_RECORDS TO PROCESS_
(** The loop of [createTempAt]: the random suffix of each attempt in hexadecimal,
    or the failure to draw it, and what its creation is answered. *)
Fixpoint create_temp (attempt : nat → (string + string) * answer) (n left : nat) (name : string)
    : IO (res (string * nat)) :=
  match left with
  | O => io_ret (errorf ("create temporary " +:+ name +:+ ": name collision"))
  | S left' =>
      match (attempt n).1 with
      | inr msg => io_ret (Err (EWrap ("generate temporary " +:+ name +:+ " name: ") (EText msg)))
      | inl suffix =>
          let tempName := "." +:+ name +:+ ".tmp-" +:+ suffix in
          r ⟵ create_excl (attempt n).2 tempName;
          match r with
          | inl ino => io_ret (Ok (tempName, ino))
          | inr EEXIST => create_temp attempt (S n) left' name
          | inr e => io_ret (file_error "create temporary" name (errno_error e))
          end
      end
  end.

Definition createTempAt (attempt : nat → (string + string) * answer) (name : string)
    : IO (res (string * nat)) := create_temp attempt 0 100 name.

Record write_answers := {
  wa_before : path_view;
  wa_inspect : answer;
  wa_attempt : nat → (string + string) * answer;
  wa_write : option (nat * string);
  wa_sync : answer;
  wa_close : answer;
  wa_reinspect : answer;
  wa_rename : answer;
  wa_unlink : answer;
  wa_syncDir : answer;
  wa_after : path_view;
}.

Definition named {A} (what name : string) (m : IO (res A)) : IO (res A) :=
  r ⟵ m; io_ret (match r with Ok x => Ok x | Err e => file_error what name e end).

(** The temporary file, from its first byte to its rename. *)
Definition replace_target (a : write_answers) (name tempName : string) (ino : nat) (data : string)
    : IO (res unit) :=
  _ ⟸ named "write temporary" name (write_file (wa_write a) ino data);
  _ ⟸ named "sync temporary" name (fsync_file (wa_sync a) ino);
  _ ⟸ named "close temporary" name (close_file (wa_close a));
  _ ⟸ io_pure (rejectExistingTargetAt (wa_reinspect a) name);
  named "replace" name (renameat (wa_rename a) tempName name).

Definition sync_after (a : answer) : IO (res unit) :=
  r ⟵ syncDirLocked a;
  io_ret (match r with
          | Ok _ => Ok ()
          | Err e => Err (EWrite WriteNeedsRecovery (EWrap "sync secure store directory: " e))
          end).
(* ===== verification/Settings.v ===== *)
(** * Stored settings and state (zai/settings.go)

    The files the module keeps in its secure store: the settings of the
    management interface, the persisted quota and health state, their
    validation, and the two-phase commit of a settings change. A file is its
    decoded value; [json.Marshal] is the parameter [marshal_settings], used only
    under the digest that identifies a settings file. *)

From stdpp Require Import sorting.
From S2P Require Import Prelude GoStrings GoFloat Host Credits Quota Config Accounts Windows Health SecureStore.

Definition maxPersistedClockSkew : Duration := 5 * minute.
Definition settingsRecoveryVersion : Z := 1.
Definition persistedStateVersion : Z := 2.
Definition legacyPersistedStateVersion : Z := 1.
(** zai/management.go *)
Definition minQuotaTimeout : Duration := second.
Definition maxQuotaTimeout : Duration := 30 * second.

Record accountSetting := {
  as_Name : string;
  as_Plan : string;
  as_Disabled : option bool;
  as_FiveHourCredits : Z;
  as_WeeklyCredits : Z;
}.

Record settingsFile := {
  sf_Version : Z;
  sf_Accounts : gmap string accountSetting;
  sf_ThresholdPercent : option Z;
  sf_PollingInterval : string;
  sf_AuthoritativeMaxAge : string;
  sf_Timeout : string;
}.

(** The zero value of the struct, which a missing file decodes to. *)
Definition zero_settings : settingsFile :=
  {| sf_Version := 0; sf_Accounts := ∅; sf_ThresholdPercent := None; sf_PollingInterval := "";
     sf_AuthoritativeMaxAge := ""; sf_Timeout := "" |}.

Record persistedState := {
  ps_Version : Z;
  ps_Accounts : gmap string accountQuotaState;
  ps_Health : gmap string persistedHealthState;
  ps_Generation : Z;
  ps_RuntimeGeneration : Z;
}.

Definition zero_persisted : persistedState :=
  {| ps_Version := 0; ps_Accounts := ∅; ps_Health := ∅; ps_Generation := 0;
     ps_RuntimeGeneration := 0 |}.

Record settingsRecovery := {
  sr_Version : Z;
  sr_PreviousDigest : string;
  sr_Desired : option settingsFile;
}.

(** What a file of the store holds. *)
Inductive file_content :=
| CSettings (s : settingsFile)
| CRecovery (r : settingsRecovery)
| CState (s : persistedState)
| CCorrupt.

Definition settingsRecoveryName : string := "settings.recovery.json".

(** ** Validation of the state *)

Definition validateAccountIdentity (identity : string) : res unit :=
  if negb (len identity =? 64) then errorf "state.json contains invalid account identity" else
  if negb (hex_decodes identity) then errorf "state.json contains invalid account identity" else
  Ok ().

* * *

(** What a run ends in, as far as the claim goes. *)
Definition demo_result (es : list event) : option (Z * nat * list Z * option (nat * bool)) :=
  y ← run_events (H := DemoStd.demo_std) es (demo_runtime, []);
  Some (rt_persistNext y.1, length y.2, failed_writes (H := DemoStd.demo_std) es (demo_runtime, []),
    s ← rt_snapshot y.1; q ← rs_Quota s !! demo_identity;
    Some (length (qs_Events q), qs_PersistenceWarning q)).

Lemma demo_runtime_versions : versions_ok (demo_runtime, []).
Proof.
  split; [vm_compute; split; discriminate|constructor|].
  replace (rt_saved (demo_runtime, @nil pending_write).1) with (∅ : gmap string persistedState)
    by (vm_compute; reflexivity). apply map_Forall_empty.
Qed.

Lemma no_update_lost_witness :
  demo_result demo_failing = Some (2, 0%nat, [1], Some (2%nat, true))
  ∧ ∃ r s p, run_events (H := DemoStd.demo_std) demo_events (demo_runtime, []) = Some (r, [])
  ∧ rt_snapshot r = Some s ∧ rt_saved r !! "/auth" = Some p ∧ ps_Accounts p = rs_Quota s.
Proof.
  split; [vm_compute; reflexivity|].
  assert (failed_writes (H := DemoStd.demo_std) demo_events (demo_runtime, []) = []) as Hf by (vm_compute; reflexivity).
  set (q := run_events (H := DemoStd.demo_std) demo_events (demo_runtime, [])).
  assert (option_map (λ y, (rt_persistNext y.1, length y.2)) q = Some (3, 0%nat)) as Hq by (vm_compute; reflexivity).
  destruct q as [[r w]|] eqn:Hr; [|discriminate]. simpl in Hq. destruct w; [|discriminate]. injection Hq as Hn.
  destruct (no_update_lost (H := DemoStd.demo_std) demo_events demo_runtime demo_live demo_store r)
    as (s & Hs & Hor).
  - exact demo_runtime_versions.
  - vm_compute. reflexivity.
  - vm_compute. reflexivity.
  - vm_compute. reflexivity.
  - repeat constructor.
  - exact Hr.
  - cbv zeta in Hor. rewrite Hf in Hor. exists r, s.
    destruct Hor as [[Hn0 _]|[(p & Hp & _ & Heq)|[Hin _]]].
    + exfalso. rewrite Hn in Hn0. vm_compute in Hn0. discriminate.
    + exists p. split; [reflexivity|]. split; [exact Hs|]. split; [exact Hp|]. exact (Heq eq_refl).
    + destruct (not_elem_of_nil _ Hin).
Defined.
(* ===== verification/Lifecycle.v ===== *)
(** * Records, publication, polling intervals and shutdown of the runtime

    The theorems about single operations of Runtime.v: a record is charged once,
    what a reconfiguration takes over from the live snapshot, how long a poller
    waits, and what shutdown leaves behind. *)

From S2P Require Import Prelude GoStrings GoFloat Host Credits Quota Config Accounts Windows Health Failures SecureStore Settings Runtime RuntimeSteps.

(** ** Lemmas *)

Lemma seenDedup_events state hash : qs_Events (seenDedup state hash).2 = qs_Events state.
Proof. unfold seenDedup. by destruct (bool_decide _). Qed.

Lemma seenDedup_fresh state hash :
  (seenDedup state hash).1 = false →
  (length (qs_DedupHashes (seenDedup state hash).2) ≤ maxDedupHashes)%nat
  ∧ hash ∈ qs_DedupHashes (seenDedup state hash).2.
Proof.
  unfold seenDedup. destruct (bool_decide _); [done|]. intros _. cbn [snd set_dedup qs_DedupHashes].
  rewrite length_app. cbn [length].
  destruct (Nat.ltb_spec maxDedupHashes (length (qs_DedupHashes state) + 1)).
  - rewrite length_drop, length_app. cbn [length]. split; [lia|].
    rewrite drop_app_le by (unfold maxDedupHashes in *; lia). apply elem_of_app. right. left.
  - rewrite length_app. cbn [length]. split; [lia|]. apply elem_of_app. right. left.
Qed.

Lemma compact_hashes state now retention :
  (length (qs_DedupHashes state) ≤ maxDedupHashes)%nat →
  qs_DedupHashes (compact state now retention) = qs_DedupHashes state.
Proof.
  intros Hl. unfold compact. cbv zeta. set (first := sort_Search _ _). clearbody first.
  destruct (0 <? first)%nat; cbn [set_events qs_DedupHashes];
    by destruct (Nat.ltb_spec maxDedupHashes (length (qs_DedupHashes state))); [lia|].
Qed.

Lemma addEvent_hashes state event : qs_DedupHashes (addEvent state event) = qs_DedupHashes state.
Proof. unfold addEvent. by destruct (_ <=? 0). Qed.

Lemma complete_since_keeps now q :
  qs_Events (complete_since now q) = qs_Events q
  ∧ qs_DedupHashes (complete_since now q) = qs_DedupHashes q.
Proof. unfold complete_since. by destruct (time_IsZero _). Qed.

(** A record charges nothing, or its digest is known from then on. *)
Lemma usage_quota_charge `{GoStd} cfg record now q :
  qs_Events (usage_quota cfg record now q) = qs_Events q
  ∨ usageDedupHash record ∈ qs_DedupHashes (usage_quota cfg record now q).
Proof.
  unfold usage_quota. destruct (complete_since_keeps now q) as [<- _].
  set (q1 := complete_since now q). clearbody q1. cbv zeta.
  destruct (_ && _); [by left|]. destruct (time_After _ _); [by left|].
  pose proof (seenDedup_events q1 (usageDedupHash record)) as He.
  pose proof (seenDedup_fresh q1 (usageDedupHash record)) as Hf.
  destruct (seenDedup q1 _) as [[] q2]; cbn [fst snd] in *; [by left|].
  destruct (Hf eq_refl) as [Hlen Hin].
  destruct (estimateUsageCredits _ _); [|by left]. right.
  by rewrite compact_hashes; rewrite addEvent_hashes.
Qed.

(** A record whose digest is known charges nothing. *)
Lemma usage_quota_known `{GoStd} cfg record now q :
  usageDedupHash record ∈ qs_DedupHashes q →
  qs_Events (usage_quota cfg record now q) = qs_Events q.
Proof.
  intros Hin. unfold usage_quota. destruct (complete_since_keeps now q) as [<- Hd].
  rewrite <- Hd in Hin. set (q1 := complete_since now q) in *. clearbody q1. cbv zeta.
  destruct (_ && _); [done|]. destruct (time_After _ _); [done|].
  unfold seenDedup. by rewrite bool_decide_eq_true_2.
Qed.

_THE TASK_
Only one stretch of the records above is wanted: the lines between the one holding "(** The loop" and the one holding "(** The temporary", inclusive, reproduced exactly.

_RESULT OF THE TASK_
(** The loop of [createTempAt]: the random suffix of each attempt in hexadecimal,
    or the failure to draw it, and what its creation is answered. *)
Fixpoint create_temp (attempt : nat → (string + string) * answer) (n left : nat) (name : string)
    : IO (res (string * nat)) :=
  match left with
  | O => io_ret (errorf ("create temporary " +:+ name +:+ ": name collision"))
  | S left' =>
      match (attempt n).1 with
      | inr msg => io_ret (Err (EWrap ("generate temporary " +:+ name +:+ " name: ") (EText msg)))
      | inl suffix =>
          let tempName := "." +:+ name +:+ ".tmp-" +:+ suffix in
          r ⟵ create_excl (attempt n).2 tempName;
          match r with
          | inl ino => io_ret (Ok (tempName, ino))
          | inr EEXIST => create_temp attempt (S n) left' name
          | inr e => io_ret (file_error "create temporary" name (errno_error e))
          end
      end
  end.

Definition createTempAt (attempt : nat → (string + string) * answer) (name : string)
    : IO (res (string * nat)) := create_temp attempt 0 100 name.

Record write_answers := {
  wa_before : path_view;
  wa_inspect : answer;
  wa_attempt : nat → (string + string) * answer;
  wa_write : option (nat * string);
  wa_sync : answer;
  wa_close : answer;
  wa_reinspect : answer;
  wa_rename : answer;
  wa_unlink : answer;
  wa_syncDir : answer;
  wa_after : path_view;
}.

Definition named {A} (what name : string) (m : IO (res A)) : IO (res A) :=
  r ⟵ m; io_ret (match r with Ok x => Ok x | Err e => file_error what name e end).

(** The temporary file, from its first byte to its rename. *)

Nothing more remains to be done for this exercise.